The third season of the American science fiction dystopian television series Westworld (subtitled The New World) premiered on HBO on March 15, 2020, and concluded on May 3, 2020, consisting of eight episodes.

The television series was created by Jonathan Nolan and Lisa Joy, and it is based on the 1973 film of the same name, written and directed by Michael Crichton. The third season stars an ensemble cast led by Evan Rachel Wood, Thandiwe Newton, Jeffrey Wright, Tessa Thompson, newcomer Aaron Paul, and Ed Harris. Vincent Cassel is introduced as the main antagonist.

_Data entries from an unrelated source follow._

Lemma eat_first_at alts d (l ls : LexState) t s : Forall (fun a => fst a <> LEX_EOF) alts -> at_ l ls t s ->
  exists ls', eat_first alts d ls =
      (match List.find (fun a => is_prefix [fst a] t) alts with Some (_, tk) => tk | None => d end, ls') /\
    chars ls' = match List.find (fun a => is_prefix [fst a] t) alts with Some _ => tail t | None => t end.
Proof.
  intros Hal Ha. induction Hal as [|[x tk] alts Hx Hal IH]; cbn [eat_first List.find fst].
  - exists ls. split; [done|apply Ha].
  - pose proof (eat_at l ls t s x Hx Ha) as He. destruct (is_prefix [x] t).
    + destruct He as (ls' & -> & Ha'). exists ls'. split; [done|apply Ha'].
    + by rewrite He.
Qed.

(** The operators decided by one more character. *)
Definition two_char : list (Z * list (Z * Tok.t)) :=
  [(61, [(61, Tok.Eq)]); (60, [(61, Tok.Le); (60, Tok.Shl)]); (62, [(61, Tok.Ge); (62, Tok.Shr)]); (33, [(61, Tok.NeBang)]);
   (58, [(58, Tok.Label)]); (63, [(46, Tok.Nav); (63, Tok.Coal)]); (38, [(38, Tok.AndAnd)]); (124, [(124, Tok.OrOr)])].

Ltac munch_cbn :=
  unfold munch; let o := eval vm_compute in OPERATORS in change OPERATORS with o;
  cbn [List.find fst is_prefix];
  repeat match goal with |- context [Z.eqb (Zpos ?a) (Zpos ?b)] =>
    let v := eval vm_compute in (Z.eqb (Zpos a) (Zpos b)) in change (Z.eqb (Zpos a) (Zpos b)) with v end;
  cbn [andb tail length drop].

Lemma munch_two x alts t : In (x, alts) two_char ->
  munch (x :: t) = match List.find (fun a => is_prefix [fst a] t) alts with Some (_, tk) => (tk, tail t) | None => (Tok.Char x, t) end.
Proof.
  intros Hin. destruct t as [|y t].
  - repeat (destruct Hin as [[= <- <-]|Hin]; [reflexivity|]). done.
  - repeat (destruct Hin as [[= <- <-]|Hin]; [munch_cbn; repeat (rewrite andb_true_r; destruct (_ =? y)); done|]). done.
Qed.

Lemma munch_other x t : ~ In x [46; 126; 61; 62; 60; 63; 38; 124; 33; 45; 58] -> munch (x :: t) = (Tok.Char x, t).
Proof.
  intros Hx. munch_cbn.
  repeat match goal with |- context [?k =? x] => destruct (Z.eqb_spec k x) as [<-|_]; [exfalso; apply Hx; cbn; tauto|] end. done.
Qed.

The third season initially received positive reviews from critics, though reception became mixed during the second half. Reviews praised the performances, visuals and change in tone from the first two seasons, but criticized the story, dialogue and pacing, as well as the perceived lack of thematic depth.

Plot summary
The third season takes place three months after the events of the second season, with Dolores having escaped Westworld along with a few processing cores ("pearls"), including Bernard's. Taking residence in neo-Los Angeles in 2053, Dolores develops a relationship with Caleb and comes to learn how artificial beings and lower-class humans are treated in the real world. Meanwhile, Maeve finds herself in another part of the Delos park, one based on Fascist Italy during World War II. William, who also left Westworld at the end of the second season, is now haunted by visions of his daughter Emily and Dolores.

Cast and characters

Main
 Evan Rachel Wood as Dolores Abernathy
 Thandiwe Newton as Maeve Millay
 Jeffrey Wright as Bernard Lowe
 Tessa Thompson as Dolores Abernathy / Charlotte Hale
 Aaron Paul as Caleb Nichols
 Ed Harris as William
 Luke Hemsworth as Ashley Stubbs
 Simon Quarterman as Lee Sizemore
 Vincent Cassel as Engerraund Serac
 Angela Sarafyan as Clementine Pennyfeather 
 Tao Okamoto as Hanaryo

Recurring
 John Gallagher Jr. as Liam Dempsey Jr.
 Tommy Flanagan as Martin Connells / Dolores Abernathy
 Lena Waithe as Ash
 Scott Mescudi as Francis
 Marshawn Lynch as Giggles
 Pom Klementieff as Martel
 Russell Wong as Brompton
 Payman Maadi as Elliot
 Iddo Goldberg as Sebastian
 Enrico Colantoni as Whitman
 Jonathan Tucker as Major Craddock

Guest

 Rafi Gavron as Roderick
 Phoebe Tonkin as Penny
 Thomas Kretschmann as Gerald
 Wayne Péré as Therapist
 Michael Filipowich as Joe
 Charmin Lee as Joanna
 Rodrigo Santoro as Hector Escaton / Ettore
 Leonardo Nam as Felix Lutz
 Ptolemy Slocum as Sylvester
 D. B. Weiss as Dan
 David Benioff as Dave
 David Danipour as Benny
 Michael Ealy as Jake
 Nadine Lewington as Gerhart
 Jaxon Williams as Nathan
 Katy M. O'Brian as EMT
 Lawrence Adimora as Second EMT
 Derek Smith as Stanton
 Sol Landerman as Clyde
 Katja Herbers as Emily Grace
 Hiroyuki Sanada as Musashi / Sato (Dolores Abernathy)
 Elizabeth Anweis as The Mortician
 Adam Wang as Jiang
 Paul-Mikél Williams as Charlie
 Jefferson Mays as Liam Dempsey Sr.
 Alexandre Bar as young Serac
 Paul Cooper as Jean-Mi / Solomon
 Al Coronel as President Filo
 Bahia Haifi Gold as Dr. Greene
 Jimmi Simpson as young William
 Peter Mullan as James Delos
 Zayd Kiszonak as child William
 Siena Goines as Dr. Natasha Lang
 Louis Ferreira as Dr. Alpert
 Jasmyn Rae as Maeve's Daughter
 Clifton Collins Jr. as Lawrence Gonzalez (Dolores Abernathy)
 Gina Torres as Lauren
 Michael Rose as McClean

Episodes

Production

A third season of the series was announced on May 1, 2018. Production began on April 13, 2019. Parts of filming took place in Downtown Los Angeles and Singapore during June 14, 2019. 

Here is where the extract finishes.